ABOUT THIS TASK.
Your task is to reproduce exactly the lines that run from the beginning of the data through the line where "getdata_clock sk b" appears.

INPUT RECORDS.
|---|
(* ===== verification/SyncWaits.v ===== *)
(** * The waits of the synchronous client end

    Every call of the synchronous client that has a time-out ends, however the network and
    the server behave, provided that time goes on: the turns of its loops are bounded by
    the microseconds of the time-out. *)

From S2P Require Import Prelude.
From S2P Require Import Wire.
From S2P Require Import Properties.
From S2P Require Import LinkedList.
From S2P Require Import Clients.
From S2P Require Import Packet.
From S2P Require Import State.
From S2P Require Import Store.
From S2P Require Import Persistence.
From S2P Require Import PacketIO.
From S2P Require Import Protocol.
From S2P Require Import Session.
From S2P Require Import Outgoing.
From S2P Require Import SyncClient.
From S2P Require Import SyncConnect.
From Stdlib Require Import ZArith Lia List.
From stdpp Require Import base numbers list gmap.

Open Scope Z_scope.

Module SyncWaits.
Import Wire Properties Clients Packet State Store Persistence PacketIO Protocol Session Outgoing SyncClient SyncConnect.

(** ** The clock

    The clock of the network does not go back, [time_now] reads it, and [select] takes at
    least a microsecond. *)
Class ClockLaws (N : Type) `{Transport N, Connector N, Poller N} := {
  clock : N -> Z;
  time_now_clock n : clock n <= fst (time_now n) <= clock (snd (time_now n));
  putdatas_clock sk b l m n : clock n <= clock (snd (putdatas sk b l m n));
  noPendingWrites_clock sk n : clock n <= clock (snd (noPendingWrites sk n));
  updateWrite_clock sk t p n : clock n <= clock (snd (updateWrite sk t p n));
  getch_clock sk n : clock n <= clock (snd (getch sk n));
  getdata_clock sk b n : clock n <= clock (snd (getdata sk b n));
  seek_clock p n : clock n <= clock (framePosSeekTo p n);
  close_clock sk n : clock n <= clock (net_close sk n);
  Socket_new_clock a p n : clock n <= clock (snd (Socket_new a p n));
  WebSocket_connect_clock sk u n : clock n <= clock (snd (WebSocket_connect sk u n));
  proxy_connect_clock sk u n : clock n <= clock (snd (WebSocket_proxy_connect sk u n));
  socks5_connect_clock sk n : clock n <= clock (snd (WebSocket_socks5_proxy_connect sk n));
  upgrade_clock sk n : clock n <= clock (snd (WebSocket_upgrade sk n));
  outcome_clock sk n : clock n <= clock (snd (connect_outcome sk n));
  getReadySocket_clock sk t n : clock n + 1 <= clock (snd (getReadySocket sk t n))
}.

Section Later.
Context {P N : Type} {PO : PersistenceOps P} {NT : Transport N} {NC : Connector N} {NP : Poller N} {CL : ClockLaws N}.
Implicit Types s : St P N.

Definition now (s : St P N) : Z := clock (st_net s).
(** The clock is not behind. *)
Definition later (s s' : St P N) : Prop := now s <= now s'.
#[export] Instance later_preorder : PreOrder later.
Proof. split; [intros s; apply Z.le_refl|]. intros x y z. apply Z.le_trans. Qed.

Lemma later_call_net {X} (f : N -> X * N) : (forall n, clock n <= clock (snd (f n))) -> respects later (call_net f).
Proof. intros H s x s' E. unfold call_net in E. specialize (H (st_net s)). destruct (f (st_net s)) as [a n]. by injection E as _ <-. Qed.
Lemma later_call_persistence (f : P -> Z * P) : respects later (call_persistence f).
Proof. intros s x s' E. unfold call_persistence in E. destruct (f (st_phandle s)) as [a n]. injection E as _ <-. apply Z.le_refl. Qed.
Lemma later_now : respects later MQTTTime_now.
Proof. apply later_call_net. intros n. pose proof (time_now_clock n). lia. Qed.
Lemma later_close sk s : later s (set_network s (net_close sk (st_net s))).
Proof. apply close_clock. Qed.
Lemma later_seek p s : later s (set_network s (framePosSeekTo p (st_net s))).
Proof. apply seek_clock. Qed.
End Later.

Create HintDb clock.
#[export] Hint Resolve putdatas_clock noPendingWrites_clock updateWrite_clock getch_clock getdata_clock Socket_new_clock WebSocket_connect_clock proxy_connect_clock socks5_connect_clock upgrade_clock outcome_clock : clock.
#[export] Hint Resolve later_call_persistence later_now later_close later_seek : respects.
#[export] Hint Extern 1 (respects later (call_net _)) => apply later_call_net; intros ?; solve [auto with clock nocore] : respects.
#[export] Hint Extern 1 (later _ _) => apply Z.le_refl : respects.

Section Sessions.
Context {P N : Type} {PO : PersistenceOps P} {NT : Transport N} {NC : Connector N} {NP : Poller N} {CL : ClockLaws N}.
Abbreviation goes_on := (respects (later (P:=P) (N:=N))).

Lemma goes_on_removePublications l : goes_on (removePublications l).
Proof. induction l as [|m l IH]; cbn [removePublications]; respects; apply IH. Qed.
Lemma goes_on_pending_loop l : goes_on (pending_loop l).
Proof. induction l as [|m l IH]; cbn [pending_loop]; respects; apply IH. Qed.
#[local] Hint Resolve goes_on_removePublications goes_on_pending_loop : respects.
Lemma goes_on_disconnect : goes_on MQTTClient_disconnect_internal.
Proof. respects. Qed.
Lemma goes_on_closeSession reason props : goes_on (MQTTClient_closeSession reason props).
Proof. respects. Qed.
#[local] Hint Resolve goes_on_disconnect : respects.
Lemma goes_on_retry_message now regardless i m : goes_on (retry_message now regardless i m).
Proof. respects. Qed.
#[local] Hint Resolve goes_on_retry_message : respects.
Lemma goes_on_retries_loop n i now regardless : goes_on (retries_loop n i now regardless).
Proof. revert i. induction n as [|n IH]; intros i; cbn [retries_loop]; respects; apply IH. Qed.
#[local] Hint Resolve goes_on_retries_loop : respects.
Lemma goes_on_retry interval last : goes_on (MQTTClient_retry interval last).
Proof. respects. Qed.
Lemma goes_on_Factory v : goes_on (MQTTPacket_Factory v).
Proof. respects. Qed.
Lemma goes_on_handlePublishes p : goes_on (MQTTProtocol_handlePublishes p).
Proof. respects. Qed.
Lemma goes_on_handlePubrels a : goes_on (MQTTProtocol_handlePubrels a).
Proof. respects. Qed.
Lemma goes_on_handlePubrecs a : goes_on (MQTTProtocol_handlePubrecs a).
Proof. respects. Qed.
#[local] Hint Resolve goes_on_handlePublishes goes_on_handlePubrels goes_on_handlePubrecs goes_on_Factory : respects.
Lemma goes_on_handle_packet p : goes_on (handle_packet p).
Proof. respects. Qed.
Lemma goes_on_receive_packet : goes_on receive_packet.
Proof. respects. Qed.
Lemma goes_on_deliverMessage rc : goes_on (MQTTClient_deliverMessage rc).
Proof. respects. Qed.
Lemma goes_on_send_subscribe t q o p id d : goes_on (MQTTPacket_send_subscribe t q o p id d).
Proof. respects. Qed.
Lemma goes_on_send_unsubscribe t p id d : goes_on (MQTTPacket_send_unsubscribe t p id d).
Proof. respects. Qed.
Lemma goes_on_wait_test p rc pack : goes_on (wait_test p rc pack).
Proof. respects. Qed.
Lemma goes_on_connack_accepted : goes_on connack_accepted.
Proof. respects. Qed.
End Sessions.
#[export] Hint Resolve goes_on_connack_accepted goes_on_disconnect goes_on_closeSession goes_on_retry goes_on_Factory goes_on_handle_packet goes_on_receive_packet goes_on_deliverMessage goes_on_send_subscribe goes_on_send_unsubscribe goes_on_wait_test : respects.

(** ** The turns of the loops *)

Section Waits.
Context {P N : Type} {PO : PersistenceOps P} {NT : Transport N} {NC : Connector N} {NP : Poller N} {CL : ClockLaws N}.
Abbreviation A := (SM (Sync P N)).
Implicit Types y : Sync P N.

Definition time (y : Sync P N) : Z := now (y_st y).
Definition after (y y' : Sync P N) : Prop := time y <= time y'.
#[export] Instance after_preorder : PreOrder after.
Proof. split; [intros y; apply Z.le_refl|]. intros x y z. apply Z.le_trans. Qed.

Lemma after_on_st {X} (m : SM (St P N) X) : respects later m -> respects after (on_st m).
Proof.
  intros H y x y' E. unfold on_st in E. apply res_bind_Ok in E as ([x0 s] & E0 & E). injection E as _ <-. exact (H _ _ _ E0).
Qed.
Lemma after_put_last y t : after y (put_last y t).
Proof. apply Z.le_refl. Qed.

(** Reading the clock. *)
Lemma start_run y start y' : on_st MQTTTime_now y = Ok (start, y') -> time y <= start <= time y'.
Proof.
  intros E. unfold on_st, MQTTTime_now, call_net in E. pose proof (time_now_clock (st_net (y_st y))) as H.
  destruct (time_now (st_net (y_st y))) as [t n]. cbn in E. injection E as <- <-. exact H.
Qed.

(** The time that has passed, as long as it is not more than the clock can count. *)
Definition horizon : Z := 2 ^ 63.
Lemma elapsed_run start y e y' :
  on_st (MQTTTime_elapsed start) y = Ok (e, y') -> start <= time y -> time y' < start + horizon ->
  exists t, time y <= t <= time y' /\ e = (t - start) / 1000.
Proof.
  intros E Hs Hh. unfold on_st, MQTTTime_elapsed, MQTTTime_now, call_net in E. pose proof (time_now_clock (st_net (y_st y))) as H.
  unfold mbind, sm_bind in E. destruct (time_now (st_net (y_st y))) as [t n]. cbn in E. injection E as <- <-. cbn [fst snd] in H.
  exists t. split; [exact H|]. unfold time, now in *. cbn in Hh. unfold horizon in *. unfold to_u64, MQTTTime_difftime.
  assert (0 <= t - start < 2 ^ 63) as Hd by lia. rewrite Z.mod_small; dlia.
Qed.

Lemma elapsed_after start y e y' : on_st (MQTTTime_elapsed start) y = Ok (e, y') -> time y <= time y'.
Proof. apply (after_on_st (MQTTTime_elapsed start)). respects. Qed.

Lemma later_poll sk t s x s' : call_net (P:=P) (getReadySocket sk t) s = Ok (x, s') -> now s + 1 <= now s'.
Proof.
  intros E. unfold call_net in E. pose proof (getReadySocket_clock sk t (st_net s)) as H.
  destruct (getReadySocket sk t (st_net s)) as [a n]. by injection E as _ <-.
Qed.

End Waits.
#[export] Hint Resolve after_put_last : respects.
#[export] Hint Extern 1 (after _ _) => apply Z.le_refl : respects.
(** A computation of the handle is made of computations of the session. *)
Ltac goes_on := repeat first [apply after_on_st; solve [respects] | respects1].

Section Loops.
Context {P N : Type} {PO : PersistenceOps P} {NT : Transport N} {NC : Connector N} {NP : Poller N} {CL : ClockLaws N}.
Abbreviation A := (SM (Sync P N)).
Implicit Types y : Sync P N.

(** A turn takes a microsecond. *)
Lemma cycle_run timeout y r y' : MQTTClient_cycle timeout y = Ok (r, y') -> time y + 1 <= time y'.
Proof.
  intros E. unfold MQTTClient_cycle in E. apply sm_bind_Ok in E as (s0 & y1 & E1 & E). injection E1 as <- <-.
  apply sm_bind_Ok in E as (sock & y2 & E2 & E). unfold on_st in E2. apply res_bind_Ok in E2 as ([x s] & E0 & E2). injection E2 as <- <-.
  apply later_poll in E0. cbn in E0.
  match type of E with ?m _ = _ => assert (respects after m) as H by goes_on end.
  apply H in E. unfold after, time in *. cbn in E. lia.
Qed.
Lemma after_cycle timeout : respects after (MQTTClient_cycle (P:=P) (N:=N) timeout).
Proof. intros y r y' E. apply cycle_run in E. unfold after. lia. Qed.
#[local] Hint Resolve after_cycle : respects.
Lemma after_wait_loop fuel p start timeout : respects after (wait_loop (P:=P) (N:=N) fuel p start timeout).
Proof. induction fuel as [|fuel IH]; cbn [wait_loop]; goes_on; apply IH. Qed.
Lemma after_yield_loop fuel start e : respects after (yield_loop (P:=P) (N:=N) fuel start e).
Proof. revert e. induction fuel as [|fuel IH]; intros e; cbn [yield_loop]; goes_on; apply IH. Qed.
Lemma after_receive_loop fuel start timeout e : respects after (receive_loop (P:=P) (N:=N) fuel start timeout e).
Proof. revert e. induction fuel as [|fuel IH]; intros e; cbn [receive_loop]; goes_on; apply IH. Qed.
#[local] Hint Resolve after_wait_loop after_yield_loop after_receive_loop : respects.
Lemma after_yield fuel : respects after (MQTTClient_yield (P:=P) (N:=N) fuel).
Proof. goes_on. Qed.
#[local] Hint Resolve after_yield : respects.
Lemma after_completion_loop fuel mdt start timeout e : respects after (completion_loop (P:=P) (N:=N) fuel mdt start timeout e).
Proof. revert e. induction fuel as [|fuel IH]; intros e; cbn [completion_loop]; goes_on; apply IH. Qed.
Lemma after_flush_loop fuel start timeout : respects after (flush_loop (P:=P) (N:=N) fuel start timeout).
Proof. induction fuel as [|fuel IH]; cbn [flush_loop]; goes_on; apply IH. Qed.
(** A client that is read, and then replaced. *)
Lemma hoare_st {X} I (f : St P N -> A X) Q :
  (forall y, hoare (fun y1 => y1 = y /\ I y1) (f (y_st y)) Q) -> hoare I (s ← on_st sm_get; f s) Q.
Proof.
  intros H y r y' HI E. apply sm_bind_Ok in E as (s & y1 & E1 & E). injection E1 as <- <-. replace (put_st y (y_st y)) with y in E by (by destruct y).
  by eapply (H y).
Qed.
Lemma hoare_replace {X} (y : Sync P N) c (k : A X) :
  (inv (y_st y) -> inv (set_client (y_st y) c)) -> sounds k ->
  hoare (fun y1 => y1 = y /\ sound y1) (_ ← on_st (modify_client (fun _ => c)); k) (fun _ => sound).
Proof.
  intros Hc Hk y1 r y' [-> Hs] E. apply sm_bind_Ok in E as (u & y2 & E2 & E). injection E2 as _ <-.
  eapply Hk; [exact E|]. by apply Hc.
Qed.
Lemma hoare_now_sound {X} (y : Sync P N) (m : A X) : sounds m -> hoare (fun y1 => y1 = y /\ sound y1) m (fun _ => sound).
Proof. intros H. by apply hoare_right, hoare_sound. Qed.
Lemma as_sound {X} (m : A X) : hoare sound m (fun _ => sound) -> sounds m.
Proof. intros H. by apply (sound_hoare _ (fun _ => sound)). Qed.

Lemma sound_subscribe fuel topics qos opts props : sounds (MQTTClient_subscribeMany5 fuel topics qos opts props).
Proof.
  apply as_sound, hoare_st. intros y. destruct (_ =? 0); [by apply hoare_ret; intros ? [_ H]|]. cbv zeta.
  destruct (negb _); [by apply hoare_ret; intros ? [_ H]|]. destruct (MQTTProtocol_assignMsgId _) as [[msgid c]|] eqn:Ha; [|by apply hoare_ret; intros ? [_ H]].
  apply hoare_replace; [intros Hi; by eapply assigned_inv|]. respects.
Qed.
Lemma sound_unsubscribe fuel topics props : sounds (MQTTClient_unsubscribeMany5 fuel topics props).
Proof.
  apply as_sound, hoare_st. intros y. destruct (_ =? 0); [by apply hoare_ret; intros ? [_ H]|].
  destruct (negb _); [by apply hoare_ret; intros ? [_ H]|]. destruct (MQTTProtocol_assignMsgId _) as [[msgid c]|] eqn:Ha; [|by apply hoare_ret; intros ? [_ H]].
  apply hoare_replace; [intros Hi; by eapply assigned_inv|]. respects.
Qed.

Lemma sound_publish fuel topicName payload qos retained properties :
  message_ok qos properties -> sounds (MQTTClient_publish5 fuel topicName payload qos retained properties).
Proof.
  intros Hok. apply as_sound, hoare_st. intros y0. destruct (_ =? 0); [by apply hoare_ret; intros ? [_ H]|].
  destruct (negb _); [by apply hoare_ret; intros ? [_ H]|]. apply hoare_right.
  eapply hoare_bind; [apply hoare_sound; respects|]. intros [free|]; [|by apply hoare_ret]. cbv beta.
  destruct (negb free); [by apply hoare_ret|]. apply hoare_st. intros y.
  destruct (if 0 <? qos then _ else _) as [[msgid c]|] eqn:Ha; [|by apply hoare_ret; intros ? [_ H]].
  intros y1 r y' [-> Hs] E. destruct (wp_publish_step topicName payload qos retained properties (y_st y) msgid c Hok Hs Ha) as [Hi1 Hp].
  apply sm_bind_Ok in E as (u & y2 & E2 & E). injection E2 as _ <-. destruct (_ && _); [by injection E as _ <-|].
  destruct (Hp eq_refl) as (res & s3 & E3 & Hi3). apply sm_bind_Ok in E as (x & y3 & E4 & E).
  assert (sound y3) as Hs3.
  { unfold on_st in E4. cbn [y_st put_st] in E4. rewrite E3 in E4. by injection E4 as _ <-. }
  revert E Hs3. match goal with |- ?m _ = _ -> _ => assert (sounds m) as H by respects end. apply H.
Qed.

Lemma copy_options_lists o c c' :
  copy_options o c = Ok c' -> inboundMsgs c' = inboundMsgs c /\ outboundMsgs c' = outboundMsgs c /\ msgID c' = msgID c.
Proof.
  unfold copy_options. intros H. apply res_bind_Ok in H as (u & _ & H). apply res_bind_Ok in H as (p & _ & H). by injection H as <-.
Qed.
Lemma receive_maximum_lists r c c' :
  receive_maximum r c = Ok c' -> inboundMsgs c' = inboundMsgs c /\ outboundMsgs c' = outboundMsgs c /\ msgID c' = msgID c.
Proof.
  unfold receive_maximum. destruct (r_properties r); [|by intros [= <-]]. destruct (_ && _); [|by intros [= <-]].
  intros H. apply res_bind_Ok in H as (n0 & _ & H). injection H as <-. by destruct (_ <? _).
Qed.
Lemma inv_replaced s c c' :
  inv s -> st_client s = c -> inboundMsgs c' = inboundMsgs c /\ outboundMsgs c' = outboundMsgs c /\ msgID c' = msgID c -> inv (set_client (P:=P) (N:=N) s c').
Proof.
  intros Hi <- (H1 & H2 & H3). eapply inv_core; [..|exact Hi]; try done; unfold outs, ins, last_id; cbn; by rewrite ?H1, ?H2, ?H3.
Qed.
(** The client is read, changed by [f], and written. *)
Lemma sound_update {X} (f : Clients -> res Clients) (k : A X) :
  (forall c c', f c = Ok c' -> inboundMsgs c' = inboundMsgs c /\ outboundMsgs c' = outboundMsgs c /\ msgID c' = msgID c) -> sounds k ->
  sounds (s ← on_st sm_get; c ← sm_lift (f (st_client s)); _ ← on_st (modify_client (fun _ => c)); k).
Proof.
  intros Hf Hk. apply as_sound, hoare_st. intros y. destruct (f (st_client (y_st y))) as [c| |] eqn:E; [|by intros ? ? ? _|by intros ? ? ? _].
  intros y1 r y' Hy E1. change ((_ ← on_st (modify_client (fun _ => c)); k) y1 = Ok (r, y')) in E1.
  revert Hy E1. apply hoare_replace; [|done]. intros Hi. by eapply inv_replaced, Hf.
Qed.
|---|
SOLUTION TO THIS TASK.
(* ===== verification/SyncWaits.v ===== *)
(** * The waits of the synchronous client end

    Every call of the synchronous client that has a time-out ends, however the network and
    the server behave, provided that time goes on: the turns of its loops are bounded by
    the microseconds of the time-out. *)

From S2P Require Import Prelude.
From S2P Require Import Wire.
From S2P Require Import Properties.
From S2P Require Import LinkedList.
From S2P Require Import Clients.
From S2P Require Import Packet.
From S2P Require Import State.
From S2P Require Import Store.
From S2P Require Import Persistence.
From S2P Require Import PacketIO.
From S2P Require Import Protocol.
From S2P Require Import Session.
From S2P Require Import Outgoing.
From S2P Require Import SyncClient.
From S2P Require Import SyncConnect.
From Stdlib Require Import ZArith Lia List.
From stdpp Require Import base numbers list gmap.

Open Scope Z_scope.

Module SyncWaits.
Import Wire Properties Clients Packet State Store Persistence PacketIO Protocol Session Outgoing SyncClient SyncConnect.

(** ** The clock

    The clock of the network does not go back, [time_now] reads it, and [select] takes at
    least a microsecond. *)
Class ClockLaws (N : Type) `{Transport N, Connector N, Poller N} := {
  clock : N -> Z;
  time_now_clock n : clock n <= fst (time_now n) <= clock (snd (time_now n));
  putdatas_clock sk b l m n : clock n <= clock (snd (putdatas sk b l m n));
  noPendingWrites_clock sk n : clock n <= clock (snd (noPendingWrites sk n));
  updateWrite_clock sk t p n : clock n <= clock (snd (updateWrite sk t p n));
  getch_clock sk n : clock n <= clock (snd (getch sk n));
  getdata_clock sk b n : clock n <= clock (snd (getdata sk b n));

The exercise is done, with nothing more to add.